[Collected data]
Lemma with_a_space_lstrip (a b : str) :
  with_a_space a b -> with_a_space (lstrip a) (lstrip b).
Proof.
  intros [->|(u & v & -> & ->)]; [left; reflexivity|].
  induction u as [|c u IH]; simpl.
  - left; reflexivity.
  - destruct (isspace c); [exact IH|].
    right; exists (c :: u), v; split; reflexivity.
Qed.

Lemma with_a_space_rev (a b : str) :
  with_a_space a b -> with_a_space (rev a) (rev b).
Proof.
  intros [->|(u & v & -> & ->)]; [left; reflexivity|].
  right; exists (rev v), (rev u); split.
  - rewrite rev_app_distr; simpl; rewrite <- app_assoc; reflexivity.
  - apply rev_app_distr.
Qed.

Lemma with_a_space_strip (a b : str) :
  with_a_space a b -> with_a_space (strip a) (strip b).
Proof.
  intros H; unfold strip, rstrip.
  apply with_a_space_rev, with_a_space_lstrip, with_a_space_rev,
    with_a_space_lstrip, H.
Qed.

Lemma with_a_space_replace (a b : str) :
  with_a_space a b -> replace space a = replace space b.
Proof.
  intros [->|(u & v & -> & ->)]; [reflexivity|].
  unfold replace; rewrite !filter_app; reflexivity.
Qed.

End SpaceFacts.

(** X5: a space, wherever it stands in the selection string, makes no
    difference to what [create_components] does. *)
Theorem create_components_ignores_space (World : Type) (registry : list (comp World))
  (u v : str) (w : World) :
  create_components registry (u ++ space :: v) w
  = create_components registry (u ++ v) w.
Proof.
  unfold create_components.
  rewrite (@SpaceFacts.with_a_space_replace (strip (u ++ space :: v))
             (strip (u ++ v))); [reflexivity|].
  apply SpaceFacts.with_a_space_strip; right; exists u, v; split; reflexivity.
Qed.

(** ** Sampling: what a call keeps *)

Section AppendOnly.

Lemma append_at_length {A} (i : nat) (r : A) (p : list (list A)) :
  List.length (append_at i r p) = List.length p.
Proof.
  revert i; induction p as [|b p IH]; intros [|i]; simpl; auto.
Qed.

Lemma append_at_nth {A} (i k : nat) (r : A) (p : list (list A)) :
  exists extra, nth k (append_at i r p) [] = nth k p [] ++ extra.
Proof.
  revert i k; induction p as [|b p IH]; intros i k.
  - exists []; destruct i, k; reflexivity.
  - destruct i as [|i]; simpl.
    + destruct k as [|k]; [exists [r] | exists []; rewrite app_nil_r];
        reflexivity.
    + destruct k as [|k]; [exists []; rewrite app_nil_r; reflexivity|].
      apply IH.
Qed.

Lemma firstn_append_at {A} (i n : nat) (r : A) (p : list (list A)) :
  n <= i -> firstn n (append_at i r p) = firstn n p.
Proof.
  revert i n; induction p as [|b p IH]; intros i n Hn.
  - destruct i; reflexivity.
  - destruct i as [|i]; simpl.
    + replace n with 0 by lia; reflexivity.
    + destruct n as [|n]; [reflexivity|]; simpl; f_equal; apply IH; lia.
Qed.

(** What a call can make of the list of buckets. *)
Lemma collect_power_usage_buckets (World : Type) (registry : list (comp World))
  (self self' : Component World) (w w' : World) (epoch : Z) (o : Outcome unit) :
  collect_power_usage registry epoch (self, w) = (o, (self', w')) ->
  name self' = name self /\ _handler self' = _handler self
  /\ exists q,
       (q = power_usages self \/ q = power_usages self ++ [[]])
       /\ (power_usages self' = q
           \/ exists r, power_usages self'
                        = append_at (List.length q - 1) r q).
Proof.
  rewrite collect_power_usage_cases.
  destruct (epoch <? 1)%Z.
  { intros E; injection E as _ <- _; repeat split.
    exists (power_usages self); auto. }
  cbv zeta.
  assert (Hq : power_usages (Inv.entered epoch self) = power_usages self
               \/ power_usages (Inv.entered epoch self)
                  = power_usages self ++ [[]]).
  { unfold Inv.entered; destruct (epoch =? cur_epoch self)%Z; auto. }
  assert (Hn : name (Inv.entered epoch self) = name self
               /\ _handler (Inv.entered epoch self) = _handler self).
  { unfold Inv.entered; destruct (epoch =? cur_epoch self)%Z; auto. }
  destruct (power_usages (Inv.entered epoch self)) as [|b rest] eqn:Ep.
  { intros E; injection E as _ <- _.
    destruct Hn as [Hn1 Hn2]; repeat split; try assumption.
    exists []; rewrite Ep; split; [|left; reflexivity].
    destruct Hq as [<-|<-]; auto. }
  destruct (_handler self) as [h|] eqn:Hh.
  - destruct (Handler.power_usage h w) as [r w1].
    intros E; injection E as _ <- _; simpl.
    repeat split.
    exists (b :: rest); split; [destruct Hq as [<-|<-]; auto|].
    right; exists r; simpl; rewrite Nat.sub_0_r; reflexivity.
  - intros E; injection E as _ <- _.
    destruct Hn as [Hn1 Hn2]; repeat split; try congruence.
    exists (b :: rest); rewrite Ep; split; [|left; reflexivity].
    destruct Hq as [<-|<-]; auto.
Qed.

End AppendOnly.

(** X6: whatever its outcome, a call of [collect_power_usage] leaves the
    name and the selected handler as they are, adds at most one bucket, and
    takes nothing away: every bucket that was there keeps its place and its
    samples, with new samples only after them. *)
Theorem collect_power_usage_append_only (World : Type) (registry : list (comp World))
  (self self' : Component World) (w w' : World) (epoch : Z) (o : Outcome unit) :
  collect_power_usage registry epoch (self, w) = (o, (self', w')) ->
  name self' = name self
  /\ _handler self' = _handler self
  /\ List.length (power_usages self) <= List.length (power_usages self')
     <= S (List.length (power_usages self))
  /\ forall i, i < List.length (power_usages self) ->
       exists extra,
         nth i (power_usages self') [] = nth i (power_usages self) [] ++ extra.
Proof.
  intros E.
  destruct (@collect_power_usage_buckets _ _ _ _ _ _ _ _ E)
    as (Hn & Hh & q & Hq & Hp).
  split; [exact Hn|]; split; [exact Hh|].
  assert (Hlen : List.length (power_usages self') = List.length q).
  { destruct Hp as [->|(r & ->)]; [reflexivity | apply append_at_length]. }
  assert (Hql : List.length (power_usages self) <= List.length q
                <= S (List.length (power_usages self))).
  { destruct Hq as [->| ->]; [lia|]. rewrite length_app; simpl; lia. }
  split; [lia|].
  intros i Hi.
  assert (Hqi : nth i q [] = nth i (power_usages self) []).
  { destruct Hq as [->| ->]; [reflexivity | apply app_nth1; exact Hi]. }
  destruct Hp as [->|(r & ->)].
  - exists []; rewrite app_nil_r; exact Hqi.
  - destruct (append_at_nth (List.length q - 1) i r q) as (extra & Hx).
    exists extra; rewrite Hx, Hqi; reflexivity.
Qed.
Lemma subscribe_account now sa cb' cb s :
  wf s →
  account cb' (exec (subscribe cfg now sa cb) s)
    = account cb' s + times cb' (registered cfg [CallSubscribe now sa cb]).
Proof.
  intros Hwf. unfold exec, account, registered. cbn.
  destruct (find_gateway (gateways cfg) (origin sa)) as [g|] eqn:Hg.
  - destruct (obj_get (getUniqueIdentifier sa) (subscriptions s)) as [l|] eqn:Hl.
    + destruct (wf_lookup s _ l Hwf Hl) as [o Ho].
      rewrite (subscribe_existing cfg now sa cb g l o s Hg Hl Ho). cbn [snd].
      match goal with |- _ + times _ (pending_callbacks ?s') = _ =>
        pose proof (pending_push cb' cb _ l o s s' (wf_locs _ Hwf) Hl Ho eq_refl eq_refl)
      end.
      change (called _) with (called s). rewrite app_nil_r. lia.
    + rewrite (subscribe_new cfg now sa cb g s Hg Hl). cbn [snd].
      match goal with |- _ + times _ (pending_callbacks ?s') = _ =>
        pose proof (pending_allocate (getUniqueIdentifier sa) _ s s'
                      (wf_alloc _ Hwf) eq_refl eq_refl) as Hp
      end.
      rewrite Hp. cbn [subscribers push_subscriber new_Subscription app].
      rewrite times_app. change (called _) with (called s). lia.
  - rewrite (subscribe_throws cfg now sa cb s Hg). cbn. unfold times. cbn. lia.
Qed.

(** No step calls a callback more often than it was registered. *)
Lemma step_account cb s e :
  wf s → account cb (step cfg s e) ≤ account cb s + times cb (registered cfg [e]).
Proof.
  intros Hwf. destruct e as [now sa cb0|k now|i status|i msg|i text|i].
  - cbn [step]. rewrite subscribe_account by done. lia.
  - cbn. destruct (timers s !! k) as [t|]; [|lia].
    assert (wf (with_timers (delete k) s)) as Hwf' by (eapply (wf_same s); by_fields).
    destruct (fetch_account now (arg_sourceHashes t) (arg_index t) cb _ Hwf') as [Hc Hp].
    unfold account. rewrite Hc. cbn.
    change (pending_callbacks (with_timers (delete k) s)) with (pending_callbacks s) in Hp.
    lia.
  - cbn. destruct (requests s !! i) as [r|] eqn:Hi; [|lia].
    destruct (decide (req_phase r = Pending)) as [Hp|]; [|lia].
    rewrite on_resolved_run.
    unfold account, pending_callbacks. cbn. rewrite bind_subscribers_flag. lia.
  - cbn. destruct (requests s !! i) as [r|] eqn:Hi; [|lia].
    destruct (decide (req_phase r = Pending)) as [Hp|]; [|lia].
    rewrite on_rejected_run.
    unfold account, pending_callbacks. cbn. rewrite bind_subscribers_flag. lia.
  - cbn. destruct (requests s !! i) as [r|] eqn:Hi; [|lia].
    destruct (req_phase r) as [|status|] eqn:Hp; try lia.
    assert (wf (with_requests (alter (set_phase Closed) i) s)) as Hwf'.
    { eapply (wf_close i r s); try by_fields. by rewrite Hp. }
    unfold on_text, exec. unfold mbind at 1, JS_bind at 1, modify.
    destruct (decide (status = HTTP_OK)).
    + pose proof (notify_account (req_sourceHash r) text cb _ Hwf') as Hn.
      unfold exec in Hn. etrans; [exact Hn|]. unfold account. cbn.
      unfold pending_callbacks. cbn. lia.
    + unfold account, pending_callbacks. cbn. lia.
  - cbn. destruct (requests s !! i) as [r|] eqn:Hi; [|lia].
    destruct (req_phase r) as [|status|] eqn:Hp; try lia.
    unfold account, pending_callbacks. cbn. lia.
Qed.

Lemma registered_cons e evs :
  registered cfg (e :: evs) = registered cfg [e] ++ registered cfg evs.
Proof. unfold registered. rewrite !bind_cons. cbn. by rewrite app_nil_r. Qed.

Lemma run_account cb evs s :
  wf s → account cb (run cfg s evs) ≤ account cb s + times cb (registered cfg evs).
Proof.
  revert s. induction evs as [|e evs IH]; intros s Hwf.
  - cbn. lia.
  - cbn [run foldl]. fold (run cfg (step cfg s e) evs).
    specialize (IH (step cfg s e) (step_wf cfg s e Hwf)).
    pose proof (step_account cb s e Hwf).
    rewrite registered_cons, times_app. lia.
Qed.

End accounting.

(** ** Calls are never taken back *)

Section called_grows.
Variable cfg : Config.
(** * googletrends: a shallow embedding of the request-shaping, transport and
      response-extraction layer, with the properties of its specification.

    Go strings are byte strings: they are modelled by [string] (a list of
    8-bit [ascii]).  Go [int] values that can be negative (the result of
    [strings.LastIndex], parsed suffixes, HTTP status codes) are [Z]; slice
    indices are [nat].  A Go map is [option (gmap string string)], where
    [None] is the nil map; a pointer that may be nil is an [option]. *)

From Stdlib Require Import ZArith NArith Lia String Ascii List Bool DecimalString.
From stdpp Require Import base option list sorting gmap strings.
Import ListNotations.

Local Open Scope string_scope.

(** ** Package [strings] of the Go standard library (the functions used) *)

Module strings.

Definition HasPrefix (s prefix : string) : bool := String.prefix prefix s.

Definition rev (s : string) : string :=
  string_of_list_ascii (List.rev (list_ascii_of_string s)).

Definition HasSuffix (s suffix : string) : bool :=
  String.prefix (rev suffix) (rev s).

Fixpoint Contains (s substr : string) : bool :=
  String.prefix substr s ||
  match s with
  | EmptyString => false
  | String _ s' => Contains s' substr
  end.
(** * Path-pattern routing of the nixplay backend

    A shallow embedding of [backend/nixplay/pattern.go] (the pattern table and
    [dirPatterns.match]) and of the operations of [backend/nixplay/nixplay.go]
    that consult it ([List], [NewObject], [Put], [Mkdir], [Rmdir]).

    Go strings are byte sequences; they are modelled as [list ascii].  The
    regular expressions of the table only use ASCII literals, [.], and the
    negated class [[^/]]; their match boundaries always fall on ASCII bytes, so
    matching byte by byte agrees with Go's matching rune by rune. *)

From Stdlib Require Import Ascii String.
From Stdlib Require Import List Bool Arith Lia ZArith.
Import ListNotations.

Set Implicit Arguments.

(* ================================================================== *)
(** ** Strings *)

Definition str := list ascii.

(** String literals are written between [s[] and []]. *)
Notation "s[ x ]" := (list_ascii_of_string x) (at level 0, format "s[ x ]").

Definition slash : ascii := "/"%char.
Definition newline : ascii := "010"%char.

Definition str_eqb (a b : str) : bool :=
  if list_eq_dec ascii_dec a b then true else false.

Module Strings.

(** [strings.TrimLeft(s, "/")]: drop the leading separators. *)
Fixpoint TrimLeft (s : str) : str :=
  match s with
  | c :: s' => if Ascii.eqb c slash then TrimLeft s' else s
  | [] => []
  end.

(** [strings.TrimRight(s, "/")]: drop the trailing separators. *)
Definition TrimRight (s : str) : str := rev (TrimLeft (rev s)).

(** [strings.Trim(s, "/")]: both ends. *)
Definition Trim (s : str) : str := TrimRight (TrimLeft s).

End Strings.

(* ================================================================== *)
(** ** [path.Join] and [path.Clean] of the Go library

    [path.Clean] scans the bytes of its argument one path element at a time
    into an output buffer; [dotdot] marks how much of the buffer is a leading
    run of [..] elements that cannot be backed over.  The embedding works on
    the elements (the pieces between separators): the buffer is the list of
    the elements written so far, last one first, and [dotdot] counts
    elements. *)

Module Path.

(** The pieces of [s] between separators: [a], the empty piece and [b] for
    [a//b]. *)
Fixpoint split (s : str) : list str :=
  match s with
  | [] => [[]]
  | c :: s' =>
      if Ascii.eqb c slash then [] :: split s'
      else match split s' with
           | e :: es => (c :: e) :: es
           | [] => [[c]]
           end
  end.

Fixpoint joinElems (es : list str) : str :=
  match es with
  | [] => []
  | [e] => e
  | e :: es' => e ++ slash :: joinElems es'
  end.

Record lazybuf := { out : list str; dotdot : nat }.

(** One turn of the loop of [Clean], on the element [e]. *)
Definition cleanStep (rooted : bool) (b : lazybuf) (e : str) : lazybuf :=
  if str_eqb e [] then b                       (* empty path element *)
  else if str_eqb e s["."] then b              (* . element *)
  else if str_eqb e s[".."] then               (* .. element *)
    if dotdot b <? length (out b)
    then {| out := tl (out b); dotdot := dotdot b |}   (* can backtrack *)
    else if rooted then b
    else {| out := s[".."] :: out b; dotdot := S (length (out b)) |}
  else {| out := e :: out b; dotdot := dotdot b |}.    (* real path element *)

Definition Clean (path : str) : str :=
  match path with
  | [] => s["."]
  | c :: _ =>
      let rooted := Ascii.eqb c slash in
      let b := fold_left (cleanStep rooted) (split path) {| out := []; dotdot := 0 |} in
      let body := joinElems (rev (out b)) in
      if rooted then slash :: body
      else match body with [] => s["."] | _ => body end
  end.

To do:
Give back exactly the lines above, from the line containing "pose proof (step_account cb s e Hwf)." through the line containing "[strings.LastIndex], parsed suffixes, HTTP", with both end lines and nothing more.

Your response:
    pose proof (step_account cb s e Hwf).
    rewrite registered_cons, times_app. lia.
Qed.

End accounting.

(** ** Calls are never taken back *)

Section called_grows.
Variable cfg : Config.
(** * googletrends: a shallow embedding of the request-shaping, transport and
      response-extraction layer, with the properties of its specification.

    Go strings are byte strings: they are modelled by [string] (a list of
    8-bit [ascii]).  Go [int] values that can be negative (the result of
    [strings.LastIndex], parsed suffixes, HTTP status codes) are [Z]; slice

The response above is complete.